[Extracted data entries]
────────────────

(* ===== verification/CompartmentLife.v ===== *)
(** * The life of a compartment's memory

    A compartment (experimental/include/arch_compartment.h, compartment.h) and every [CompartmentMemory]
    (compartment_utils.h) made for it share the allocator state, which a reference count keeps
    alive; its destructor takes the chunks back and releases the page table. The
    owner of the chunks is the address of the compartment. The system has the compartments that exist, the
    memories that were handed out, and the allocator states whose compartment has gone. *)

From S2P Require Import Prelude External Address Heap PageTable PageTableWf PageTableOps PageTableProps.
From S2P Require Import Ownership OwnershipProps Isolation Lifecycle.

(** The allocator state with its use count. *)
Record SharedState : Type := mkShared { sh_range : MonzaRange; sh_count : nat }.

(** An allocator state, the number of stacks of the compartment object where that exists, and
    the number of memories that others hold. *)
Record Entry : Type := mkEntry { en_shared : SharedState; en_stacks : option nat; en_held : nat }.

Abbreviation en_range e := (sh_range (en_shared e)).

Record LifeState : Type := mkLife { ls_entries : list Entry; ls_st : RangeState }.

(** Chunks that the stages of the allocator hand back: first chunk and number. *)
Abbreviation blocks := (list (Z * nat)).

Inductive comp_event : Type :=
| EvConstruct (this h : Z)
| EvFault (i : nat) (address err : Z)
| EvAlloc (i : nat) (k : Z) (n : nat)
| EvDealloc (i : nat) (k : Z) (n : nat)
| EvPushStack (i : nat)
| EvPopStack (i : nat) (g : blocks)
| EvHold (i : nat)
| EvDrop (i : nat) (g : blocks)
| EvEnd (i : nat) (data : blocks) (stacks : list blocks) (tls : blocks).

Section Life.
Context `{SnmallocBits, NodeAllocator} (bits : Z) (cfg : page_config) (kernel : Z) (hr : HeapRanges).
Context (predefined interrupt_stack_map : list MapEntry) (boot_tables : pt_mem) (fuel : nat).

Notation "'SZ'" := (MIN_OWNERSHIP_SIZE bits).

(** ** Objects *)

Definition block_okb (b : Z * nat) : bool := (0 <=? fst b) && ((fst b + Z.of_nat (snd b)) * SZ <=? 2 ^ 48).

(** The stages between a memory and the range component pass on [g] when the memory is released. *)
Definition give_back (x : MonzaRange) (g : blocks) (st : RangeState) : outcome RangeState :=
  ofold (fun s b => dealloc_range bits cfg kernel x (fst b * SZ) (Z.of_nat (snd b) * SZ) s) g st.

(** The destructor of a [std::shared_ptr]: the last one destroys the allocator state. *)
Definition shared_drop (s : SharedState) (st : RangeState) : outcome (option SharedState * RangeState) :=
  match sh_count s with
  | S (S n) => Done (Some (mkShared (sh_range s) (S n)), st)
  | _ => let* st' := monza_range_destroy bits cfg kernel fuel (sh_range s) st in Done (None, st')
  end.

(** [~CompartmentMemory]: the body, then the member [alloc_state]. *)
Definition memory_end (g : blocks) (s : SharedState) (st : RangeState) : outcome (option SharedState * RangeState) :=
  let* st1 := give_back (sh_range s) g st in shared_drop s st1.

(** Memories destroyed one after the other; the state is never freed before the last, as [memories_end_counts] shows. *)
Fixpoint memories_end (gs : list blocks) (s : SharedState) (st : RangeState)
  : outcome (option SharedState * RangeState) :=
  match gs with
  | [] => Done (Some s, st)
  | g :: gs' =>
    let* r := memory_end g s st in
    match fst r with Some s' => memories_end gs' s' (snd r) | None => Done r end
  end.

(** [~ArchitecturalCompartmentBase]: the stacks from the back, then the members [tls_memory] and [alloc_local_state]. *)
Definition arch_end (stacks : list blocks) (tls : blocks) (s : SharedState) (st : RangeState)
  : outcome (option SharedState * RangeState) :=
  let* r := memories_end (stacks ++ [tls]) s st in
  match fst r with Some s' => shared_drop s' (snd r) | None => Done r end.

(** [~Compartment]: the member [data], then the bases; the callbacks that [~CompartmentBase]
    deletes are objects of the kernel's own heap. *)
Definition compartment_end (data : blocks) (stacks : list blocks) (tls : blocks) (s : SharedState) (st : RangeState)
  : outcome (option SharedState * RangeState) :=
  let* r := memory_end data s st in
  match fst r with Some s' => arch_end stacks tls s' (snd r) | None => Done r end.

(** ** The system *)

Definition is_object (e : Entry) : bool := match en_stacks e with Some _ => true | None => false end.

(** What is left of entry [i]. *)
Definition put_entry (i : nat) (r : option SharedState) (stacks : option nat) (held : nat) (l : list Entry) : list Entry :=
  match r with Some s => <[i := mkEntry s stacks held]> l | None => delete i l end.

Definition shared_inc (s : SharedState) : SharedState := mkShared (sh_range s) (S (sh_count s)).

Definition completed {A} (m : outcome A) : option A := match m with Done a => Some a | _ => None end.

(** One event; [None] where it is not possible or stops the machine. A new compartment is an
    object where no other one is, and its list head is in no allocator state that exists. The object
    refers to its allocator state itself, by its data, by its thread-local block and by its first stack. *)
Definition life_step (ev : comp_event) (s : LifeState) : option LifeState :=
  let l := ls_entries s in
  match ev with
  | EvConstruct this h =>
    if decide (this = null_owner \/ this ∈ map (fun e => r_owner (en_range e)) (filter is_object l) \/
        h ∈ map (fun e => r_head (en_range e)) l) then None
    else '(x, st') ← completed (compartment_construct cfg predefined interrupt_stack_map this h (ls_st s));
      Some (mkLife (mkEntry (mkShared x 4) (Some 1%nat) 0 :: l) st')
  | EvFault i address err =>
    e ← l !! i; _ ← en_stacks e;
    if (0 <=? address) && (address <? 2 ^ 48)
    then m' ← completed (page_fault_handler bits cfg hr (rs_own (ls_st s)) (r_owner (en_range e)) address
                      (r_root (en_range e)) err (rs_pt (ls_st s)));
      Some (mkLife l (with_pt (ls_st s) m'))
    else None
  | EvAlloc i k n =>
    e ← l !! i; _ ← en_stacks e;
    if block_okb (k, n)
    then r ← completed (alloc_range bits cfg (en_range e) (k * SZ) (Z.of_nat n * SZ) (ls_st s)); Some (mkLife l (snd r))
    else None
  | EvDealloc i k n =>
    e ← l !! i; _ ← en_stacks e;
    if block_okb (k, n)
    then st' ← completed (dealloc_range bits cfg kernel (en_range e) (k * SZ) (Z.of_nat n * SZ) (ls_st s)); Some (mkLife l st')
    else None
  | EvPushStack i =>
    e ← l !! i; n ← en_stacks e;
    Some (mkLife (<[i := mkEntry (shared_inc (en_shared e)) (Some (S n)) (en_held e)]> l) (ls_st s))
  | EvPopStack i g =>
    e ← l !! i; n ← en_stacks e;
    if (1 <? n)%nat && forallb block_okb g
    then r ← completed (memory_end g (en_shared e) (ls_st s));
      Some (mkLife (put_entry i (fst r) (Some (pred n)) (en_held e) l) (snd r))
    else None
  | EvHold i =>
    e ← l !! i; n ← en_stacks e;
    Some (mkLife (<[i := mkEntry (shared_inc (en_shared e)) (Some n) (S (en_held e))]> l) (ls_st s))
  | EvDrop i g =>
    e ← l !! i;
    if (0 <? en_held e)%nat && forallb block_okb g
    then r ← completed (memory_end g (en_shared e) (ls_st s));
      Some (mkLife (put_entry i (fst r) (en_stacks e) (pred (en_held e)) l) (snd r))
    else None
  | EvEnd i data stacks tls =>
    e ← l !! i; n ← en_stacks e;
    if (length stacks =? n)%nat && forallb (forallb block_okb) (data :: tls :: stacks)
    then r ← completed (compartment_end data stacks tls (en_shared e) (ls_st s));
      Some (mkLife (put_entry i (fst r) None (en_held e) l) (snd r))
    else None
  end.

(** A run of events that [ok] allows. *)
Fixpoint life_run (ok : comp_event -> LifeState -> bool) (evs : list comp_event) (s : LifeState) : option LifeState :=
  match evs with
  | [] => Some s
  | ev :: evs' => if ok ev s then s' ← life_step ev s; life_run ok evs' s' else None
  end.

Definition life_boot : LifeState := mkLife [] (mkRS own_initial boot_tables []).

(** No compartment ends while somebody else holds memory of it. *)
Definition tidy (ev : comp_event) (s : LifeState) : bool :=
  match ev with
  | EvEnd i _ _ _ => match ls_entries s !! i with Some e => (en_held e =? 0)%nat | None => true end
  | _ => true
  end.

End Life.

(** ** Reference counts *)

(** The allocator state is referred to by the object, its data, its thread-local block and its
    stacks, and by the memories outside; it is gone when nothing refers to it. *)
Definition counted (e : Entry) : Prop :=
  sh_count (en_shared e) = (en_held e + match en_stacks e with Some n => n + 3 | None => 0 end)%nat /\
  (0 < sh_count (en_shared e))%nat.

Section Tidy.
Context `{SnmallocBits, !SnmallocBitsOk, NodeAllocator, !NodeAllocatorOk}.
Context (bits : Z) (cfg : page_config) (kernel : Z) (hr : HeapRanges).
Context (predefined interrupt_stack_map : list MapEntry) (boot_tables : pt_mem) (fuel : nat).

Notation "'SZ'" := (MIN_OWNERSHIP_SIZE bits).
Notation "'reached'" := (reach bits cfg kernel hr predefined interrupt_stack_map boot_tables true).

Lemma block_okb_spec b : block_okb bits b = true <-> 0 <= fst b /\ (fst b + Z.of_nat (snd b)) * SZ <= 2 ^ 48.
Proof. unfold block_okb. by rewrite andb_true_iff, !Z.leb_le. Qed.

Lemma give_back_reached comps x g st st' :
  x ∈ comps -> forallb (block_okb bits) g = true -> reached comps st ->
  give_back bits cfg kernel x g st = Done st' -> reached comps st'.
Proof.
  intros Hx Hg. rewrite forallb_forall in Hg. unfold give_back. apply ofold_inv.
  intros s [k n] s1 Hb Hs Hd. apply Hg, block_okb_spec in Hb as [Hk Hn]. cbn in *.
  eapply reach_step; [done|]. by eapply step_dealloc.
Qed.

(** A memory that is not the last reference only gives its blocks back. *)
Lemma memory_end_reached comps g s st r st' :
  sh_range s ∈ comps -> forallb (block_okb bits) g = true -> (1 < sh_count s)%nat -> reached comps st ->
  memory_end bits cfg kernel fuel g s st = Done (r, st') ->
  r = Some (mkShared (sh_range s) (pred (sh_count s))) /\ reached comps st'.
Proof.
  intros Hx Hg Hc Hr Hm. unfold memory_end in Hm. apply obind_done in Hm as (st1 & Hb & Hm).
  unfold shared_drop in Hm. destruct (sh_count s) as [|[|n]]; [lia..|]. injection Hm as <- <-.
  split; [done|]. by eapply give_back_reached.
Qed.

(** The loop over the stacks never frees the state, and counts them off. *)
Lemma memories_end_counts comps gs : forall s st r st',
  sh_range s ∈ comps -> forallb (forallb (block_okb bits)) gs = true -> (length gs < sh_count s)%nat -> reached comps st ->
  memories_end bits cfg kernel fuel gs s st = Done (r, st') ->
  r = Some (mkShared (sh_range s) (sh_count s - length gs)) /\ reached comps st'.
Proof.
  induction gs as [|g gs IH]; intros s st r st' Hx Hg Hc Hr Hm.
  - injection Hm as <- <-. rewrite Nat.sub_0_r. by destruct s.
  - cbn in Hg, Hc, Hm. apply andb_true_iff in Hg as [Hg Hgs]. apply obind_done in Hm as ([r1 st1] & Hm1 & Hm).
    destruct (memory_end_reached _ _ _ _ _ _ Hx Hg ltac:(lia) Hr Hm1) as [-> Hr1]. cbn [fst snd] in Hm.
    destruct (IH (mkShared (sh_range s) (pred (sh_count s))) st1 r st' Hx Hgs ltac:(cbn; lia) Hr1 Hm) as [-> Hr'].
    split; [|done]. cbn. do 2 f_equal. lia.
Qed.

(** The end of a compartment nobody else holds memory of destroys its allocator state. *)
Lemma compartment_end_last comps comps' data stacks tls s st r st' :
  comps ≡ₚ sh_range s :: comps' -> forallb (forallb (block_okb bits)) (data :: tls :: stacks) = true ->
  sh_count s = (length stacks + 3)%nat -> reached comps st ->
  compartment_end bits cfg kernel fuel data stacks tls s st = Done (r, st') -> r = None /\ reached comps' st'.
Proof.
  intros Hp Hg Hc Hr He. assert (sh_range s ∈ comps) as Hx by (rewrite Hp; by left).
  cbn in Hg. apply andb_true_iff in Hg as [Hd Hg]. apply andb_true_iff in Hg as [Ht Hs].
  unfold compartment_end in He. apply obind_done in He as ([r1 st1] & Hm & He).
  destruct (memory_end_reached _ _ _ _ _ _ Hx Hd ltac:(lia) Hr Hm) as [-> Hr1]. cbn [fst snd] in He.
  unfold arch_end in He. apply obind_done in He as ([r2 st2] & Hm2 & He).
  assert (length (stacks ++ [tls]) = (length stacks + 1)%nat) as Hlen by by rewrite length_app.
  destruct (memories_end_counts comps (stacks ++ [tls]) (mkShared (sh_range s) (pred (sh_count s))) st1 r2 st2 Hx)
    as [-> Hr2]; [by rewrite forallb_app, Hs; cbn; rewrite Ht|cbn; lia|done|done|].
  cbn [fst snd sh_range sh_count] in He. rewrite Hlen in He. unfold shared_drop in He. cbn [sh_count sh_range] in He.
  replace (pred (sh_count s) - (length stacks + 1))%nat with 1%nat in He by lia.
  apply obind_done in He as (st3 & Hdes & He). injection He as <- <-. split; [done|]. by eapply reach_destroy.
Qed.

(** ** Runs *)

Record life_ok (s : LifeState) : Prop := {
  lo_reach : reached (map (fun e => en_range e) (ls_entries s)) (ls_st s);
  lo_counted : Forall counted (ls_entries s);
  lo_object : Forall (fun e => is_object e = true) (ls_entries s);
}.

────────────────

Look over the records above, and wherever a line contains the string "Hlen", copy that line.

**Exercise solution**
  assert (length (stacks ++ [tls]) = (length stacks + 1)%nat) as Hlen by by rewrite length_app.
  cbn [fst snd sh_range sh_count] in He. rewrite Hlen in He. unfold shared_drop in He. cbn [sh_count sh_range] in He.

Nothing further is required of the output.